(Records drawn from a dataset)
☆ ☆ ☆ ☆ ☆ ☆ ☆

(** [func parseMavenPOM(pomFile string) (groupID, artifactID string, err error)] *)
Definition parseMavenPOM (pomFile : string) : string * string + error :=
  match fs pomFile with
  | None =>
      inr (Errorf ("failed to open POM file: open " ++ pomFile
                   ++ ": no such file or directory"))
  | Some data =>
      match xmlUnmarshal data with
      | inl err => inr (Errorf ("failed to parse POM file: " ++ err))
      | inr pom =>
          let groupID := pom_GroupID pom in
          let groupID :=
            if String.eqb groupID "" then
              match pom_Parent pom with
              | Some parent => parent_GroupID parent
              | None => groupID
              end
            else groupID in
          if String.eqb groupID "" then
            inr (Errorf "no group ID found in POM file")
          else if String.eqb (pom_ArtifactID pom) "" then
            inr (Errorf "no artifact ID found in POM file")
          else inl (groupID, pom_ArtifactID pom)
      end
  end.

Definition mclient : Type := S * list put.

Definition msend (r : put) (st : mclient) : response * mclient :=
  let '(resp, s') := server r (fst st) in
  (resp, (s', (snd st ++ [r])%list)).

(** [func (a *API) uploadFile(url string, content io.Reader) error] *)
Definition uploadFile (url content : string) (st : mclient)
  : option error * mclient :=
  let '(resp, st') := msend (Put url content) st in
  match resp with
  | NetErr err => (Some (Errorf err), st')
  | Resp status _ =>
      if (negb (status =? StatusOK)%nat && negb (status =? StatusCreated)%nat)%bool
      then (Some (Errorf ("upload failed with status: " ++ pretty status)), st')
      else (None, st')
  end.

(** The map [checksums] of [uploadMavenFile]; its three keys differ. *)
Definition checksumsOf (url data : string) : list (string * string) :=
  [(url ++ ".md5", md5hex data);
   (url ++ ".sha1", sha1hex data);
   (url ++ ".sha256", sha256hex data)].

(** [for checksumURL, checksumData := range checksums] *)
Fixpoint uploadChecksums (checksums : list (string * string)) (st : mclient)
  : option error * mclient :=
  match checksums with
  | [] => (None, st)
  | (checksumURL, checksumData) :: rest =>
      match uploadFile checksumURL checksumData st with
      | (Some err, st') =>
          (Some (Errorf ("failed to upload checksum: " ++ Error err)), st')
      | (None, st') => uploadChecksums rest st'
      end
  end.

(** [func (a *API) uploadMavenFile(url, file string) error] *)
Definition uploadMavenFile (url file : string) (st : mclient)
  : option error * mclient :=
  match fs file with
  | None =>
      (Some (Errorf ("failed to read file: open " ++ file
                     ++ ": no such file or directory")), st)
  | Some data =>
      match uploadFile url data st with
      | (Some err, st1) =>
          (Some (Errorf ("failed to upload file: " ++ Error err)), st1)
      | (None, st1) => uploadChecksums (mapOrder (checksumsOf url data)) st1
      end
  end.

(** Lines 199-224 of [MavenUpload]: one goroutine per JAR, joined by
    [wg.Wait()], run here one after the other in file order. *)
Fixpoint uploadJars (m : UploadManager) (ctx : nat -> option error)
         (dir : string) (jarFiles : list string) (st : mclient)
  : list error * mclient * list revent :=
  match jarFiles with
  | [] => ([], st, [])
  | jarFile :: rest =>
      let '(res, st1, log1) :=
        retryableUpload m (uploadMavenFile (dir ++ "/" ++ Base jarFile) jarFile)
                        ctx st in
      let '(uploadErrors, st2, log2) := uploadJars m ctx dir rest st1 in
      match res with
      | Some err => (err :: uploadErrors, st2, (log1 ++ log2)%list)
      | None => (uploadErrors, st2, (log1 ++ log2)%list)
      end
  end.

(** [func (m *UploadManager) MavenUpload(ctx, opts UploadOptions) error] *)
Definition MavenUpload (m : UploadManager) (ctx : nat -> option error)
           (opts : UploadOptions) (st : mclient)
  : option error * mclient * list revent :=
  let '(pomFile, jarFiles) := findMavenFiles (opts_Files opts) "" [] in
  if String.eqb pomFile "" then
    (Some (Errorf "missing required pom.xml file"), st, [])
  else
    match parseMavenPOM pomFile with
    | inr err => (Some (Errorf ("failed to parse POM: " ++ Error err)), st, [])
    | inl (groupID, artifactID) =>
        let dir := opts_Organization opts ++ "/" ++ groupID ++ "/"
                   ++ artifactID ++ "/" ++ opts_Version opts in
        let '(res, st1, log1) :=
          retryableUpload m (uploadMavenFile (dir ++ "/pom.xml") pomFile)
                          ctx st in
        match res with
        | Some err => (Some err, st1, log1)
        | None =>
            let '(uploadErrors, st2, log2) := uploadJars m ctx dir jarFiles st1 in
            match uploadErrors with
            | err :: _ => (Some err, st2, (log1 ++ log2)%list)
            | [] => (None, st2, (log1 ++ log2)%list)
            end
        end
    end.
End Maven.

(** The URL of a request of [uploadFile]. *)
Definition putURL (r : put) : string := match r with Put url _ => url end.

(** A POM whose group is that of its parent, and the files of a library. *)
Definition libPOM : MavenPOM :=
  mkPOM "" "lib" "1.0" (Some (mkParent "org.acme" "parent" "7")).

Definition libFiles (path : string) : option string :=
  if String.eqb path "lib/lib-1.0.pom" then Some "<project/>"
  else if String.eqb path "lib/lib-1.0.jar" then Some "JAR" else None.

Definition libXml (data : string) : string + MavenPOM :=
  if String.eqb data "<project/>" then inr libPOM else inl "EOF".

Definition libOpts : UploadOptions :=
  mkUploadOptions "acme" "org.acme:lib" "1.0" "maven" ∅
                  ["lib/lib-1.0.pom"; "lib/lib-1.0.jar"] "private".

(** A Maven repository that stores what is PUT to it. *)
Definition mavenServer (r : put) (s : list put) : response * list put :=
  (Resp 201 "", (s ++ [r])%list).

(** *** UploadPackageVersion (the dispatcher)

    [os.Stat] gives the size of a file or the text of its error. The five
    uploaders the dispatcher calls act on the world. *)

Section Dispatch.
Context {W : Type}.
Variable stat : string -> string + Z.
Variables uploadContainer uploadNpm uploadMaven uploadNuGet uploadRubyGems :
  UploadOptions -> W -> option error * W.

(** Lines 105-114: the size check of every file, in order. *)
Fixpoint checkFileSizes (maxSize : Z) (files : list string) : option error :=
  match files with
  | [] => None
  | filePath :: rest =>
      match stat filePath with
      | inl err =>
          Some (Errorf ("failed to stat file " ++ filePath ++ ": " ++ err))
      | inr size =>
          if maxSize <? size then
            Some (Errorf ("file " ++ filePath ++ " exceeds maximum size of "
                          ++ pretty maxSize ++ " bytes"))
          else checkFileSizes maxSize rest
      end
  end.

(** [func (a *API) UploadPackageVersion(opts UploadOptions) error] *)
Definition UploadPackageVersion (opts : UploadOptions) (w : W)
  : option error * W :=
  match pkg.GetValidator (opts_PackageType opts) with
  | inr err => (Some (Errorf ("invalid package type: " ++ Error err)), w)
  | inl validator =>
      match checkFileSizes (pkg.V_GetMaxFileSize validator) (opts_Files opts) with
      | Some err => (Some err, w)
      | None =>
          let packageType := opts_PackageType opts in
          if String.eqb packageType pkg.PackageTypeContainer then
            uploadContainer opts w
          else if String.eqb packageType pkg.PackageTypeNpm then
            uploadNpm opts w
          else if String.eqb packageType pkg.PackageTypeMaven then
            uploadMaven opts w
          else if String.eqb packageType pkg.PackageTypeNuGet then
            uploadNuGet opts w
          else if String.eqb packageType pkg.PackageTypeRubyGems then
            uploadRubyGems opts w
          else (Some (Errorf ("unsupported package type: " ++ packageType)), w)
      end
  end.

(** The uploader of a package type. *)
Definition uploaderOf (packageType : string)
  : option (UploadOptions -> W -> option error * W) :=
  if String.eqb packageType pkg.PackageTypeContainer then Some uploadContainer
  else if String.eqb packageType pkg.PackageTypeNpm then Some uploadNpm
  else if String.eqb packageType pkg.PackageTypeMaven then Some uploadMaven
  else if String.eqb packageType pkg.PackageTypeNuGet then Some uploadNuGet
  else if String.eqb packageType pkg.PackageTypeRubyGems then Some uploadRubyGems
  else None.
End Dispatch.

(** The size limit of a package type, in bytes. *)
Definition maxFileSizeOf (packageType : string) : option Z :=
  match pkg.GetValidator packageType with
  | inl validator => Some (pkg.V_GetMaxFileSize validator)
  | inr _ => None
  end.

(** *** npm: parseNPMPackage and NPMUpload *)

(** The fields of [NPMPackage] that the upload reads. *)
Record NPMPackage := mkNPMPackage {
  npm_Name : string;
  npm_Version : string
}.

(** The loop of [NPMUpload] that finds [package.json] and the tarball. *)
Fixpoint findNpmFiles (files : list string) (pkgJSON tarball : string)
  : string * string :=
  match files with
  | [] => (pkgJSON, tarball)
  | file :: rest =>
      if String.eqb (Base file) "package.json" then
        findNpmFiles rest file tarball
      else if String.eqb (Ext file) ".tgz" then findNpmFiles rest pkgJSON file
           else findNpmFiles rest pkgJSON tarball
  end.

(** [opts] with another package name. *)
Definition withPackageName (opts : UploadOptions) (name : string)
  : UploadOptions :=
  mkUploadOptions (opts_Organization opts) name (opts_Version opts)
                  (opts_PackageType opts) (opts_Metadata opts)
                  (opts_Files opts) (opts_Visibility opts).

Section Npm.
Context {W : Type}.
(** The local files, [json.Unmarshal] into an [NPMPackage] with the text
    of its error, and [uploadNPMFiles], a method of [api.API] that the
    sources call and do not define: organization, name, version,
    [package.json] and tarball. *)
Variable fs : string -> option string.
Variable jsonUnmarshal : string -> string + NPMPackage.
Variable uploadNPMFiles :
  string -> string -> string -> string -> string -> W -> option error * W.

(** [func parseNPMPackage(packageJSON string)], returning the parsed
    descriptor or an error. *)
Definition parseNPMPackage (packageJSON : string) : NPMPackage + error :=
  match fs packageJSON with
  | None =>
      inr (Errorf ("failed to read package.json: open " ++ packageJSON
                   ++ ": no such file or directory"))
  | Some data =>
      match jsonUnmarshal data with
      | inl err => inr (Errorf ("failed to parse package.json: " ++ err))
      | inr npmPackage =>
          if String.eqb (npm_Name npmPackage) "" then
            inr (Errorf "package.json missing required field: name")
          else if String.eqb (npm_Version npmPackage) "" then
            inr (Errorf "package.json missing required field: version")
          else inl npmPackage
      end
  end.

(** [func (m *UploadManager) NPMUpload(ctx, opts UploadOptions) error] *)
Definition NPMUpload (m : UploadManager) (ctx : nat -> option error)
           (opts : UploadOptions) (w : W) : option error * W * list revent :=
  let '(pkgJSON, tarball) := findNpmFiles (opts_Files opts) "" "" in
  if (String.eqb pkgJSON "" || String.eqb tarball "")%bool then
    (Some (Errorf "missing required npm files: package.json and/or .tgz"), w, [])
  else
    match parseNPMPackage pkgJSON with
    | inr err =>
        (Some (Errorf ("failed to parse package.json: " ++ Error err)), w, [])
    | inl npmPackage =>
        if negb (String.eqb (npm_Version npmPackage) (opts_Version opts)) then
          (Some (Errorf ("version mismatch: package.json has "
                         ++ npm_Version npmPackage ++ ", expected "
                         ++ opts_Version opts)), w, [])
        else
          retryableUpload m
            (uploadNPMFiles (opts_Organization opts) (npm_Name npmPackage)
                            (opts_Version opts) pkgJSON tarball)
            ctx w
    end.
End Npm.

(** A registry that records what is published: name and version. *)
Definition npmRegistry (org name version pkgJSON tarball : string)
           (w : list (string * string)) : option error * list (string * string) :=
  (None, (w ++ [(name, version)])%list).

Definition npmFiles (path : string) : option string :=
  if String.eqb path "dist/package.json" then Some "widget@1.0.0" else None.

Definition npmJson (data : string) : string + NPMPackage :=
  if String.eqb data "widget@1.0.0" then inr (mkNPMPackage "@acme/widget" "1.0.0")
  else inl "unexpected end of JSON input".

End api.

(** ** The export package: the two CSV files *)

Module export.
Import GoStrings.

☆ ☆ ☆ ☆ ☆ ☆ ☆

- [Work instruction] Print exactly the lines above from the one with "inr _ => None" to the one with "Fixpoint findNpmFiles (files", including both.

- [Completed exercise]
  | inr _ => None
  end.

(** *** npm: parseNPMPackage and NPMUpload *)

(** The fields of [NPMPackage] that the upload reads. *)
Record NPMPackage := mkNPMPackage {
  npm_Name : string;
  npm_Version : string
}.

(** The loop of [NPMUpload] that finds [package.json] and the tarball. *)
Fixpoint findNpmFiles (files : list string) (pkgJSON tarball : string)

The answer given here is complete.